Feeling Bad? Consider the Barnacle

DSC_0027 cropThe lowly barnacle is well-known. Most people can point to one and say, “that’s a barnacle.”

Well done, but how many people know exactly what a barnacle is?

“It’s this…thing…that lives on rocks at the beach.”

“Don’t they grow on whales?”

“Ships get covered in them.”

As an entomologist, I know a bit about barnacles, because they are Arthropods, just like insects, spiders, millipedes, crabs, and lots of other creepy crawlies. In fact, they are crustaceans, closely related to crabs and crayfish.

Wait, you say. Don’t Arthropods have ‘jointed legs’—that’s what the word means, after all—but barnacles don’t have legs.

Or do they?

Barnacles are perhaps the strangest of the Arthropods. The free-living larva is a weird, tiny, spiky creature with one eye. It goes through a metamorphosis, like insects do, in which it changes shape dramatically.
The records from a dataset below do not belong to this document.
Lemma loop_next_ok s : metadata_ok s → running (mx s) ≠ [] → ∃ s', mx_step a_next s = Ret s' ∧ metadata_ok s'.
Proof using Type.
  intros Hok Hne. pose proof (mo_reqm _ Hok) as Hq. destruct (invoke_next_ok (mx s) Hq Hne) as (q' & Hn & Hq').
  unfold invoke_next in Hn. destruct (running (mx s)) as [|[k i] rest] eqn:Hr; [done|].
  destruct (requests (mx s) !! k) as [m|] eqn:Hm; [|done]. destruct (after i (callbacks m)) as [[|c r]|] eqn:Ha; [..|done]; apply Ret_inj in Hn.
  - exists (mk_meta (modules s) q' (filter (λ x, x.1 ∉ released q') (underway s)) (ready s) (fetches s) (asked s) (requested s)
      (stored s) (served s)). split.
    + apply mx_step_quiet; [|by rewrite <- Hn; apply exit_called]. cbn. unfold invoke_next. by rewrite Hr, Hm, Ha, Hn.
    + pose proof (ok_nested _ Hq) as Hnd. rewrite Hr in Hnd. apply NoDup_cons in Hnd as [Hk _].
      assert (shrinks (mx s) q') as Hs.
      { subst q'. apply (cut_shrinks (mx s) k m); [done|done| |rewrite Hr; by right| |done|].
        - destruct (require_cleanup m); [|done]. by intros x [_ ?]%list_elem_of_filter.
        - intros p j Hin Hp. rewrite Hr in Hin. apply elem_of_cons in Hin as [[= -> ->]|?]; done.
        - intros h Hah. rewrite (ahead_loop k i h m []) in Hah by (rewrite ?Hr; done || by left). by apply elem_of_nil in Hah. }
      apply shrunk_ok; [done|done|]. intros p Hp. destruct (mo_ready _ Hok) as [_ Hrd]. destruct (Hrd p Hp) as [[mp Hmp] Hrun].
      assert (p ≠ k) as Hpk by (intros ->; apply Hrun; rewrite Hr; by left). subst q'. unfold exit_invocation, destroy_if_empty.
      case_match; cbn; [rewrite lookup_delete_ne by done|rewrite lookup_insert_ne by done]; by exists mp.
  - destruct (mo_present _ Hok k) as [d Hd]; [right; rewrite Hr; by left|]. subst q'.
    pose proof (next_comes k i rest m c r s Hok Hr Hm Ha Hq') as Hc. pose proof (came_ok k c d s _ _ Hok Hd Hc) as Hok'.
    eexists. split; [|exact Hok']. rewrite (mx_step_calls a_next s (run_callback k c rest (mx s)) k c d); [|cbn; unfold invoke_next; by rewrite Hr, Hm, Ha|done|].
    + cbn [released run_callback]. by rewrite underway_kept.
    + unfold run_callback. cbn. destruct c.2; [done|by rewrite app_nil_r].
Qed.

Lemma invoke_comes k rest m c cs s q' : metadata_ok s → ready s = k :: rest → requests (mx s) !! k = Some m → callbacks m = c :: cs →
  reqm_ok q' → q' = run_callback k c (running (mx s)) (mk_reqm (<[k := mk_mx (c :: cs) true (require_cleanup m) (underlying m)]> (requests (mx s)))
    (running (mx s)) (called (mx s)) (next_handle (mx s)) (released (mx s))) → comes_to k c s q' rest.
Proof using Type.
  intros Hok Hrd Hm Hcs Hq' E. pose proof (mo_reqm _ Hok) as Hq. destruct (mo_ready _ Hok) as [Hnd Hr]. rewrite Hrd in Hnd.
  apply NoDup_cons in Hnd as [Hk Hnd].
  assert (∀ j, (k, j) ∉ running (mx s)) as Hnot.
  { intros j Hin. apply (Hr k); [rewrite Hrd; by left|]. by apply list_elem_of_fmap_2' with (k, j). }
  pose proof (ok_distinct _ _ _ (ok_entries _ Hq _ _ Hm)) as Hids. unfold ids in Hids. rewrite Hcs, fmap_cons in Hids. apply NoDup_cons in Hids as [Hc _].
  assert (∀ h, ahead k h q' ↔ h ∈ cs.*1) as H1.
  { intros h. eapply (ahead_loop k c.1); [done|subst q'; by left|subst q'; cbn; by rewrite lookup_insert_eq|]. cbn. by rewrite decide_True. }
  assert (∀ p h, p ≠ k → ahead p h q' ↔ ahead p h (mx s)) as Hother.
  { intros p h Hp. apply (ahead_other k); [done|subst q'; cbn; by rewrite lookup_insert_ne|]. intros j. subst q'. cbn [running run_callback].
    rewrite elem_of_cons. split; [intros [[= ??]|?]; done|by right]. }
  assert (∀ h, ¬ ahead k h (mx s)) as Hnone by (intros h (j & _ & _ & Hin & _); by apply (Hnot j)).
  split.
  - done.
  - by subst q'.
  - by subst q'.
  - intros p. subst q'. cbn [requests run_callback]. rewrite lookup_insert. case_decide as Hp; [|done]. subst p. rewrite Hm. cbn. by rewrite Hcs.
  - split_and!; [done|rewrite Hrd; by right|done].
  - by subst q'.
  - exists m. split; [done|]. rewrite Hcs. by left.
  - right. left. rewrite Hrd. by left.
  - intros p h Hd. destruct (decide (p = k)) as [->|Hp].
    + destruct Hd as [?|Hd%H1]; [done|]. split; [left; rewrite Hrd; by left|]. by intros _ ->.
    + rewrite Hother in Hd by done. rewrite Hrd, elem_of_cons. split; [destruct Hd; auto|done].
  - intros p h Hd Hl. destruct (decide (p = k)) as [->|Hp].
    + right. rewrite H1. destruct (live_ids _ _ _ Hl) as (m' & Hm' & Hh). subst q'. cbn in Hm'. rewrite lookup_insert_eq in Hm'.
      injection Hm' as <-. apply elem_of_cons in Hh as [->|Hh]; auto.
    + rewrite Hother by done. rewrite Hrd, elem_of_cons in Hd. destruct Hd as [[?|?]|?]; [done|by left|by right; left].
Qed.

Lemma invoke_waiting_ok s : metadata_ok s → ∃ s', invoke_waiting s = Ret s' ∧ metadata_ok s'.
Proof using Type.
  intros Hok. unfold invoke_waiting. destruct (ready s) as [|k rest] eqn:Hrd; [by exists s|].
  pose proof (mo_reqm _ Hok) as Hq. destruct (mo_ready _ Hok) as [_ Hr]. destruct (Hr k) as [[m Hm] Hk]; [rewrite Hrd; by left|].
  destruct (mo_present _ Hok k) as [d Hd]; [left; rewrite Hrd; by left|].
  destruct (invoke_ok k (mx s) Hq) as (q' & Hi & Hq'); [by exists m|done|]. pose proof Hi as E. unfold invoke in E. rewrite Hm in E. apply Ret_inj in E.
  pose proof (ok_entries _ Hq _ _ Hm) as Hmx. destruct (callbacks m) as [|c cs] eqn:Hcs; [by destruct (ok_nonempty _ _ _ Hmx)|].
  pose proof (invoke_comes k rest m c cs s q' Hok Hrd Hm Hcs Hq' (eq_sym E)) as Hc. pose proof (came_ok k c d s _ _ Hok Hd Hc) as Hok'.
  eexists. split; [|exact Hok'].
  rewrite (mx_step_calls (a_invoke k) _ q' k c d); cbn [mx modules underway ready fetches asked requested stored served]; [| done..|].
  - rewrite (ct_released _ _ _ _ _ Hc). by rewrite underway_kept.
  - rewrite <- E. unfold run_callback. cbn. destruct c.2; [done|by rewrite app_nil_r].
Qed.

(** A step that is allowed is defined, and preserves what is true of every state. *)
Lemma me_step_ok s e : metadata_ok s → me_allowed s e → ∃ s', me_step s e = Ret s' ∧ metadata_ok s'.
Proof using Type.
  intros Hok. destruct e as [cached pid|pid h|u m|u d| |]; cbn [me_step me_allowed]; intros Ha.
  - destruct (request_joined cached pid s Hok) as (um & uw & f & sv & rq & -> & Hj). eexists. split; [done|]. by apply joined_ok.
  - destruct Ha as [Hl Hlast]. destruct (release_shrinks s pid h Hok Hl) as (q' & Hd & Hs & Hc & Hr). eexists. split; [by apply mx_step_quiet|].
    apply shrunk_ok; [done|done|by apply Hr].
  - eexists. split; [done|]. by apply on_cache_read_ok.
  - eexists. split; [done|]. by apply on_metadata_ok.
  - by apply invoke_waiting_ok.
  - by apply loop_next_ok.
Qed.

Lemma me_reachable_ok s : me_reachable s → metadata_ok s.
Proof using Type.
  induction 1 as [|s e s' _ IH Ha Hs]; [apply new_metadata_ok|]. destruct (me_step_ok s e IH Ha) as (s1 & Hs1 & Hok). congruence.
Qed.

(** ** Fetches *)

(** A fetch asks the process once at most, and not while the file is read; what goes to the cache comes from the
    process, and goes there once. *)
Record fetched_ok (s : metadata_state) : Prop := {
  fo_bound u st : underway s !! u = Some st → u < length (fetches s);
  fo_requested : NoDup (requested s) ∧ ∀ u, u ∈ requested s → u < length (fetches s) ∧ underway s !! u ≠ Some reading;
  fo_remote u store : underway s !! u = Some (remote store) → u ∈ requested s;
  fo_stored : NoDup (stored s) ∧ ∀ u, u ∈ stored s → u ∈ requested s ∧ underway s !! u = None
}.

(** Fetches may go, and nothing else changes. *)
Lemma fetched_fewer s s' : fetched_ok s → underway s' ⊆ underway s → length (fetches s) ≤ length (fetches s') →
  requested s' = requested s → stored s' = stored s → fetched_ok s'.
Proof using Type.
  intros [Hb [Hn Hr] Hm [Hs Hst]] Hu Hf Er Es. rewrite map_subseteq_spec in Hu. split; rewrite ?Er, ?Es.
  - intros u st H%Hu%Hb. lia.
  - split; [done|]. intros u [? Hne]%Hr. split; [lia|]. by intros ?%Hu.
  - intros u store H%Hu. by apply (Hm u store).
  - split; [done|]. intros u [? Hne]%Hst. split; [done|]. apply eq_None_not_Some. intros [st Hv%Hu]. congruence.
Qed.

Lemma mx_step_fetches a s s' : mx_step a s = Ret s' →
  underway s' ⊆ underway s ∧ fetches s' = fetches s ∧ requested s' = requested s ∧ stored s' = stored s.
Proof using Type.
  intros Hs. unfold mx_step in Hs. destruct (act_step (mx s) a) as [q| |]; [|done..]. cbn [mbind result_bind] in Hs.
  destruct (fold_m _ _ _) as [calls| |]; [|done..]. apply Ret_inj in Hs as <-. split; [apply map_filter_subseteq|done].
Qed.

Lemma mx_step_fetched a s s' : mx_step a s = Ret s' → fetched_ok s → fetched_ok s'.
Proof using Type.
  intros (Hu & Hf & Hr & Hs)%mx_step_fetches Hok. apply (fetched_fewer s); [done..| |done|done]. by rewrite Hf.
Qed.

(** The process is asked by a fetch that has not asked yet. *)
Lemma remote_fetched store u pid s : fetched_ok s → u < length (fetches s) → u ∉ requested s → fetched_ok (request_metadata_nw store u pid s).
Proof using Type.
  intros [Hb [Hn Hr] Hm [Hs Hst]] Hu Hnew. split; cbn [request_metadata_nw underway fetches requested stored].
  - intros v st. rewrite lookup_insert. case_decide; [by subst|by apply Hb].
  - split; [apply NoDup_app; split_and!; [done| |apply NoDup_singleton]; by intros v Hv ->%list_elem_of_singleton|].
    intros v. rewrite lookup_insert. intros [Hv|Hv%list_elem_of_singleton]%elem_of_app; [|subst v; by rewrite decide_True].
    case_decide; [by subst|by apply Hr].
  - intros v st. rewrite lookup_insert. case_decide as Hv; [subst v; intros _; set_solver|]. intros Hv'%Hm. apply elem_of_app. by left.
  - split; [done|]. intros v [Hv Hnone]%Hst. split; [apply elem_of_app; by left|]. rewrite lookup_insert. case_decide; [by subst|done].
Qed.

(** A fetch begins. *)
Lemma begun_fetched cached u pid s : fetched_ok s → S u = length (fetches s) → underway s !! u = None → u ∉ requested s →
  fetched_ok (request_metadata_nw_cached cached u pid s).
Proof using Type.
  intros Hf Hu Hnone Hnew. unfold request_metadata_nw_cached. destruct cached; [|apply remote_fetched; [done|lia|done]].
  destruct Hf as [Hb [Hn Hr] Hm [Hs Hst]]. split; cbn [underway fetches requested stored].
  - intros v st. rewrite lookup_insert. case_decide; [lia|by apply Hb].
  - split; [done|]. intros v Hv. rewrite lookup_insert. case_decide; [by subst|by apply Hr].
  - intros v st. rewrite lookup_insert. case_decide as Hv; [done|by apply Hm].
  - split; [done|]. intros v [Hv Hno]%Hst. split; [done|]. rewrite lookup_insert. case_decide; [by subst|done].
Qed.

Lemma fill_fetched u pid d store st s : fetched_ok s → underway s !! u = Some st → (store = true → st = remote true) →
  fetched_ok (fill_record u pid d store s).
Proof using Type.
  intros [Hb [Hn Hr] Hm [Hs Hst]] Hu Hstore. split; cbn [fill_record underway fetches requested stored].
  - intros v st' [_ ?]%lookup_delete_Some. by eapply Hb.
  - split; [done|]. intros v [? Hne]%Hr. split; [done|]. rewrite lookup_delete. by case_decide.
  - intros v st' [_ ?]%lookup_delete_Some. by eapply Hm.
  - assert (∀ v, v ∈ stored s → v ∈ requested s ∧ delete u (underway s) !! v = None ∧ v ≠ u) as Hold.
    { intros v [? Hno]%Hst. split_and!; [done| |by intros ->; congruence]. rewrite lookup_delete. by case_decide. }
    destruct store; [|split; [done|]; by intros v Hv; destruct (Hold v Hv) as (? & ? & _)]. specialize (Hstore eq_refl). subst st. split.
    + apply NoDup_app. split_and!; [done| |apply NoDup_singleton]. intros v (_ & _ & ?)%Hold ?%list_elem_of_singleton. done.
    + intros v [(? & ? & _)%Hold|Hv%list_elem_of_singleton]%elem_of_app; [done|]. subst v. rewrite lookup_delete_eq. split; [by eapply Hm|done].
Qed.

Lemma request_fetched cached pid s s' : request_metadata cached pid s = Ret s' → fetched_ok s → fetched_ok s'.
Proof using Type.
  intros Hs Hok. unfold request_metadata in Hs. destruct (mx_create pid () (mx s)) as [[first h] q].
  cbn [modules mx underway ready fetches asked requested stored served] in Hs.
  destruct (modules s !! pid); [apply Ret_inj in Hs as <-; by apply (fetched_fewer s)|].
  destruct first; [|apply Ret_inj in Hs as <-; by apply (fetched_fewer s)].
  destruct (mx_step _ _) as [s1| |] eqn:E; [|done..]. cbn [mbind result_bind] in Hs. apply Ret_inj in Hs as <-.
  apply mx_step_fetches in E as (Hu & Hf & Hr & Hst). cbn [underway fetches requested stored] in *.
  apply begun_fetched.
  - apply (fetched_fewer s); [done..| |done|done]. rewrite Hf, length_app. lia.
  - rewrite Hf, length_app. cbn. lia.
  - apply eq_None_not_Some. intros [st Hv]. rewrite map_subseteq_spec in Hu. apply Hu in Hv. apply (fo_bound _ Hok) in Hv. lia.
  - rewrite Hr. intros [? _]%(fo_requested _ Hok). lia.
Qed.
In its last larval stage, it finds a nice place to spend the rest of its life, presses its forehead against it, and secretes a calcium-rich cement from near the base of its antennae that permanently affixes its head to the spot.

In its adult form, a barnacle grows a protective shell, complete with a clever two-part ‘door’ that it can snap shut to conserve water at low tide, or to protect itself from predators. Its legs grow long and feathery, and act as tentacles to waft particles of food to its mouth.

As you can imagine, adult barnacles don’t have much of a social life. Most species are hermaphroditic, meaning individuals are both male and female. Surprisingly, though, self-fertilisation is rare. Like other arthropods, most barnacles have what’s euphemistically known as ‘internal fertilisation’—that is, the male has a penis, and he deposits his sperm inside the female. How does an animal glued by its head to a rock get together with another to mate? The answer is a very long penis.